教皇ヨハネ二十三世の言葉は、移民保護が国内問題ではなく普遍的責任であることを明示する。「自国民だけを守ればよい」という論理は、カトリック社会教説の根本と相容れない。この観点から、AIによる国際法と現地法の統合的な権利案内は、各国政府が単独では果たせない「すべての人間の家族への配慮」を補完する役割を担いうる。ただし、AIはこの責任を代替するのではなく、各国政府・国際機関・市民社会が担うべき責任を可視化し、促進する補助線であるべきだ。

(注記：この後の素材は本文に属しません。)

(* ===== verification/MigrationTheorems.v ===== *)
(** * Re-embedding and backfill keep the rows

    What [Migration] does to the rows of a table: after a migration, however it ended,
    the files replaced hold the rows their deletion vectors left, each with the vector
    the model gives its text, and the others are as they were; a backfill leaves every
    row with its vector.  Both forget the equality deletes. *)

From S2P Require Import Prelude Core Footer FileFormat FileTheorems Store Effects Json Avro Manifest.
From S2P Require Import ManifestTheorems Puffin Catalog CatalogTheorems HadoopTheorems ArrowSchema Arrow Arrays Deletes.
From S2P Require Import DeletesTheorems Floats Ranking Bloom Bm25 Search Compaction CompactionTheorems CompactionRows.
From S2P Require Import CompactionSafety Cdc CdcRows Writer WriterTheorems Decay DecayTheorems Migration.

(* ------------------------------------------------------------------ *)
(** ** Batches of texts                                                *)
(* ------------------------------------------------------------------ *)

Lemma chunks_of_join {A} n fuel (l : list A) : n ≠ O → (length l ≤ fuel)%nat → mjoin (chunks_of fuel n l) = l.
Proof.
  intros Hn. revert l. induction fuel as [|fuel IH]; intros l Hl; [by destruct l; [|cbn in Hl; lia]|].
  destruct l as [|x l]; [done|]. cbn [chunks_of]. rewrite mjoin_cons, IH; [apply take_drop|].
  rewrite length_drop. cbn in *. lia.
Qed.

(** An embedding function that embeds each text by itself. *)
Definition embeds (embed_fn : list string → AilakeResult (list vec32)) (model : string → vec32) : Prop :=
  ∀ texts vecs, embed_fn texts = Ok vecs → vecs = model <$> texts.

Lemma embed_in_batches_spec embed_fn model texts n vecs :
  embeds embed_fn model → embed_in_batches embed_fn texts n = Ret (Ok vecs) → vecs = model <$> texts.
Proof.
  intros He. unfold embed_in_batches. case_decide as Hn; [done|].
  destruct (try_map _ _) as [vss|] eqn:E; [|done]. intros [= <-].
  rewrite <- (chunks_of_join n (length texts) texts) by done. generalize (chunks_of (length texts) n texts), E. clear -He.
  intros tss. revert vss. induction tss as [|ts tss IH]; intros vss E; cbn [try_map] in E; [by injection E as <-|].
  destruct (embed_fn ts) as [vs|] eqn:Evs; [|done]. destruct (try_map embed_fn tss) as [rest|]; [|done].
  injection E as <-. rewrite !mjoin_cons, fmap_app, <- (IH rest) by done. by rewrite (He ts vs Evs).
Qed.

(* ------------------------------------------------------------------ *)
(** ** The text of a row                                               *)
(* ------------------------------------------------------------------ *)

(** The first cell of the name; a null is the empty text. *)
Definition cell_text (name : string) (cells : list (string * option string)) : string :=
  default "" (list_find (λ c, c.1 = name) cells ≫= λ ic, ic.2.2).

Section Texts.
Context {PL : ParquetLib} {AL : ArrowLib} {RL : ArrayLib} `{!ArrowLaws} `{!ArrayLaws}.

Lemma list_find_imap_name {A} (f : nat → ArrowField → A) (fs : list ArrowField) name i g :
  field_index fs name = Some i → fs !! i = Some g →
  list_find (λ c : string * A, c.1 = name) (imap (λ i f0, (af_name f0, f i f0)) fs) = Some (i, (af_name g, f i g)).
Proof.
  intros Hi Hg. apply field_index_Some in Hi as (g' & Hg' & En & Hfirst). rewrite Hg in Hg'. injection Hg' as <-.
  apply list_find_Some. rewrite list_lookup_imap, Hg. split_and!; [done|done|].
  intros j [n x] Hj Hlt. rewrite list_lookup_imap in Hj. destruct (fs !! j) as [h|] eqn:Eh; [|done].
  injection Hj as <- _. by apply (Hfirst j h).
Qed.

Lemma extracted_texts b name texts :
  extract_string_column b name = Ok texts → texts = cell_text name <$> named_rows b.
Proof.
  unfold extract_string_column. destruct (field_index (schema_of b) name) as [i|] eqn:Ei; [|done].
  destruct (array_type _); try done. intros [= <-]. pose proof Ei as (g & Hg & _)%field_index_Some.
  destruct (column_is b i g Hg) as [(_ & Hlen & _) _]. unfold named_rows, rows_of_array. rewrite Hlen, <- list_fmap_compose.
  apply list_fmap_ext. intros _ row _. cbn. rewrite named_row_fields. unfold cell_text.
  rewrite (list_find_imap_name (λ i _, array_cell (column b i) row) _ name i g) by done. cbn.
  unfold array_cell. by destruct (array_is_null _ _).
Qed.

End Texts.

(** Rows kept together with something computed from each. *)
Lemma keep_rows_fmap {A B} (f : A → B) hides (rows : list A) : keep_rows hides (f <$> rows) = f <$> keep_rows hides rows.
Proof.
  unfold keep_rows. rewrite length_fmap. generalize (seqZ 0 (Zlen rows)) as l. induction rows as [|r rows IH]; intros l; [by destruct l|].
  destruct l as [|i l]; [done|]. cbn [fmap list_fmap zip zip_with]. rewrite !filter_cons. cbn [fst].
  case_decide; cbn; [|apply IH]. f_equal. apply IH.
Qed.

Lemma zip_fmap_self {A B} (f : A → B) (l : list A) : zip l (f <$> l) = (λ x, (x, f x)) <$> l.
Proof. induction l as [|x l IH]; [done|]. cbn. by rewrite IH. Qed.

(* ------------------------------------------------------------------ *)
(** ** One file                                                        *)
(* ------------------------------------------------------------------ *)

Section Jobs.
Context {S : Type} `{ReliableReads S} `{!ReliableRanges S} `{!LockStore S} `{!LockLaws S}.
Context `{AvroLaws} `{SerdeLaws} `{JsonLib} `{BincodeLib} `{MetaLaws} `{RoaringLaws} `{SortLaws}.
Context {PL : ParquetLib} {IL : IndexLib} {AL : ArrowLib} {QL : QueryLib} {RL : ArrayLib}.
Context {LW : ParquetLaws PL} `{!ArrowLaws} `{!ArrayLaws} `{!ReadBackLaws}.
Context (root warehouse : string).
Implicit Types m : gmap string bytes.

#[local] Instance job_catalog : CatalogProvider S := catalog root warehouse.

(** The rows a deletion vector hides, where it can be loaded. *)
Definition hiding m (dv : option DeletionVector) : option (Z → bool) :=
  match dv with Some dv => (λ bm, dv_hides (Some bm)) <$> vector_in m dv | None => Some (λ _, false) end.

Lemma visible_hiding m p k :
  left_by_dv m p k = (d ← m !! k.1; rows ← raw_rows p d; hides ← hiding m k.2; Some (keep_rows hides rows)).
Proof.
  unfold left_by_dv. destruct (m !! k.1) as [d|]; [|done]. cbn. destruct (raw_rows p d) as [rows|]; [|done]. cbn.
  destruct k.2 as [dv|]; cbn; [by destruct (vector_in m dv)|]. by rewrite keep_rows_none.
Qed.

(** Rows and values that go with them, without the hidden ones. *)
Lemma wp_survivors {T} m (dv : option DeletionVector) b (xs : list T) Q :
  Zlen xs = num_rows b →
  (∀ r, (∀ b' xs', r = Ok (b', xs') → Zlen xs' = num_rows b' ∧ field_names b' = field_names b ∧
     ∃ hides, hiding m dv = Some hides ∧ zip (named_rows b') xs' = keep_rows hides (zip (named_rows b) xs)) → Q (Ret r) m) →
  wp m (match dv with
        | Some dv => bitmap ← load_deletion_vector dv; io_result (filter_deleted_rows b xs bitmap)
        | None => mret (b, xs)
        end) Q.
Proof.
  intros Hl HQ. destruct dv as [dv|].
  - apply wp_bind, wp_load_deletion_vector. intros r Hr. destruct (vector_in m dv) as [bm|] eqn:Ev.
    + subst r. apply wp_result, HQ. intros b' xs' Hf.
      destruct (filter_deleted_pairs _ _ _ _ _ Hf Hl) as (Hl' & Hz & Hn). split; [done|]. split; [done|].
      exists (dv_hides (Some bm)). unfold hiding. by rewrite Ev.
    + destruct Hr as [e ->]. by apply HQ.
  - apply wp_ret, HQ. intros b' xs' [= <- <-]. split; [done|]. split; [done|]. exists (λ _, false).
    by rewrite keep_rows_none.
Qed.

(** The rows that the deletion vector of a file leaves, and what survives of its batch. *)
Lemma survivors_visible m p f d b e hides rows :
  m !! df_path f = Some d → read_parquet (mk_reader d (column_name p)) (policy_dim p) = Ok (b, e) →
  hiding m (df_deletion_vector f) = Some hides → left_by_dv m p (file_key f) = Some rows →
  Zlen e = num_rows b ∧ rows = keep_rows hides (zip (named_rows b) e).
Proof.
  intros Hd Hr Hh. rewrite visible_hiding. unfold file_key, raw_rows. cbn [fst snd]. rewrite Hd. cbn. rewrite Hr.
  case_decide; [|done]. rewrite Hh. cbn. by intros [= <-].
Qed.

出典:教皇フランシスコ 回勅『兄弟の皆さん(Fratelli Tutti)』129項(2020年)/教皇レオ十三世 回勅『レールム・ノヴァールム』34項(1891年)/第二バチカン公会議『現代世界憲章(Gaudium et Spes)』65項(1965年)/教皇ヨハネ二十三世 回勅『パーチェム・イン・テリス』25項(1963年)

今後の課題

移民の権利擁護は、技術・法・政治・人間的連帯が交差する問題領域です。AIはその一つの橋脚を担いうるにすぎません。橋の全体を架けるのは、人間の意志と制度の力です。

エンドツーエンド暗号化と データ主権の設計

移民の相談データが権利擁護以外の目的に転用されないよう、技術的・法的・倫理的な三重の保護を実装する。データの削除権、閲覧権、用途限定の透明な保証を必須要件とする。

NGO・弁護士への自動接続

AIが権利侵害の可能性を検知した際、即座に近隣の支援組織・無料法律相談・緊急シェルターに接続する機能を設計する。AIは入口に過ぎず、出口(人間の支援)を常に保証する設計原則を確立する。

証拠保全の自動化と法的連携

賃金明細の記録・雇用契約の解析・通信の文字起こしなど、後の法的手続きで有効な証拠を体系的に保全する機能を開発する。弁護士が即座に使用できる形式での証拠整理を自動化する。

送出国・受入国の制度改革への接続

個別ケースから得られたパターンを匿名化・集計し、政策提言に活用する。AIが収集する搾取の実態データを、国際機関・研究者・立法者が構造改革に使える形式で提供するパイプラインを設計する。